◆ Task objective: Only the lines from the one containing "JString o => P o" through the end of the entries should be repeated, exactly as they appear, first and last included.

'''

(* ===== verification/JsonRound.v ===== *)
(** * What the writer writes the parser reads

    The round trip from the Lua front end to the DAG generator: the text
    LuaJsonWriter.cpp produces for a value is parsed by JsonParse.cpp into the
    same value, its strings read out of the array the parser decoded them in. *)

From S2P Require Import Prelude CType JsonParse JsonThms JsonWriter.

(** ** Strings read out of the array *)

(** The string at an offset ends below [c]. *)
Definition ends_below (b : cstr) (c o : Z) : Prop := 0 <= o /\ exists k, o <= k < c /\ b !!z k = Some NUL.

Lemma zlookup_take (b b' : cstr) c i : take (Z.to_nat c) b' = take (Z.to_nat c) b -> 0 <= i < c -> b' !!z i = b !!z i.
Proof.
  intros E Hi. unfold zlookup. rewrite bool_decide_true by lia. rewrite <- (lookup_take_lt b' (Z.to_nat c)), <- (lookup_take_lt b (Z.to_nat c)) by lia.
  by rewrite E.
Qed.

Lemma drop_at (b : cstr) i c : 0 <= i -> b !!z i = Some c -> drop (Z.to_nat i) b = c :: drop (Z.to_nat (i + 1)) b.
Proof.
  intros Hi E. unfold zlookup in E. rewrite bool_decide_true in E by lia. replace (Z.to_nat (i + 1)) with (S (Z.to_nat i)) by lia.
  by apply drop_S.
Qed.

Lemma string_stable b b' c o : take (Z.to_nat c) b' = take (Z.to_nat c) b -> ends_below b c o -> string_at b' o = string_at b o.
Proof.
  intros E [Ho (k & Hk & Hn)]. unfold string_at. remember (Z.to_nat (k - o)) as n eqn:En. revert o Ho Hk En.
  induction n as [|n IH]; intros o Ho Hk En.
  - assert (k = o) as -> by lia. rewrite (drop_at b o NUL), (drop_at b' o NUL); try done. by rewrite (zlookup_take b b' c) by (done || lia).
  - destruct (zlookup_is_Some b o) as [x Hx]; [apply zlookup_lt in Hn; lia|].
    rewrite (drop_at b o x), (drop_at b' o x) by (done || by rewrite (zlookup_take b b' c) by (done || lia)). cbn [until_nul].
    case_match; [done|]. f_equal. apply IH; lia.
Qed.

Lemma ends_below_stable b b' c c' o : take (Z.to_nat c) b' = take (Z.to_nat c) b -> c <= c' -> ends_below b c o -> ends_below b' c' o.
Proof.
  intros E Hc [Ho (k & Hk & Hn)]. split; [done|]. exists k. split; [lia|]. by rewrite (zlookup_take b b' c) by (done || lia).
Qed.

(** All the strings of a value. *)
Fixpoint json_all (P : Z -> Prop) (v : json Z) : Prop :=
  match v with
  | JString o => P o
  | JArray l => foldr (fun x Q => json_all P x /\ Q) True l
  | JObject m => foldr (fun '(k, x) Q => P k /\ json_all P x /\ Q) True m
  | _ => True
  end.

Lemma json_ind_offset (P : json Z -> Prop) : P JNull -> (forall b, P (JBoolean b)) -> (forall n, P (JNumber n)) -> (forall s, P (JString s)) ->
  (forall l, Forall P l -> P (JArray l)) -> (forall m, Forall (fun kv => P kv.2) m -> P (JObject m)) -> forall v, P v.
Proof.
  intros H0 Hb Hn Hs Ha Ho. fix IH 1. intros [|b|m|l|s|n]; [exact H0|apply Hb| | |apply Hs|apply Hn].
  - apply Ho. induction m as [|[k x] m IHm]; constructor; [apply IH|apply IHm].
  - apply Ha. induction l as [|x l IHl]; constructor; [apply IH|apply IHl].
Qed.

Lemma json_all_impl (P Q : Z -> Prop) v : (forall o, P o -> Q o) -> json_all P v -> json_all Q v.
Proof.
  intros HPQ. induction v as [|b|n|s|l IH|m IH] using json_ind_offset; cbn [json_all]; auto.
  - induction IH as [|x l Hx HF IHl]; cbn; [done|]. intros [? ?]. auto.
  - induction IH as [|[k x] m Hx HF IHm]; cbn; [done|]. intros (? & ? & ?). auto.
Qed.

'''

◆ Solution:
  | JString o => P o
  | JArray l => foldr (fun x Q => json_all P x /\ Q) True l
  | JObject m => foldr (fun '(k, x) Q => P k /\ json_all P x /\ Q) True m
  | _ => True
  end.

Lemma json_ind_offset (P : json Z -> Prop) : P JNull -> (forall b, P (JBoolean b)) -> (forall n, P (JNumber n)) -> (forall s, P (JString s)) ->
  (forall l, Forall P l -> P (JArray l)) -> (forall m, Forall (fun kv => P kv.2) m -> P (JObject m)) -> forall v, P v.
Proof.
  intros H0 Hb Hn Hs Ha Ho. fix IH 1. intros [|b|m|l|s|n]; [exact H0|apply Hb| | |apply Hs|apply Hn].
  - apply Ho. induction m as [|[k x] m IHm]; constructor; [apply IH|apply IHm].
  - apply Ha. induction l as [|x l IHl]; constructor; [apply IH|apply IHl].
Qed.

Lemma json_all_impl (P Q : Z -> Prop) v : (forall o, P o -> Q o) -> json_all P v -> json_all Q v.
Proof.
  intros HPQ. induction v as [|b|n|s|l IH|m IH] using json_ind_offset; cbn [json_all]; auto.
  - induction IH as [|x l Hx HF IHl]; cbn; [done|]. intros [? ?]. auto.
  - induction IH as [|[k x] m Hx HF IHm]; cbn; [done|]. intros (? & ? & ?). auto.
Qed.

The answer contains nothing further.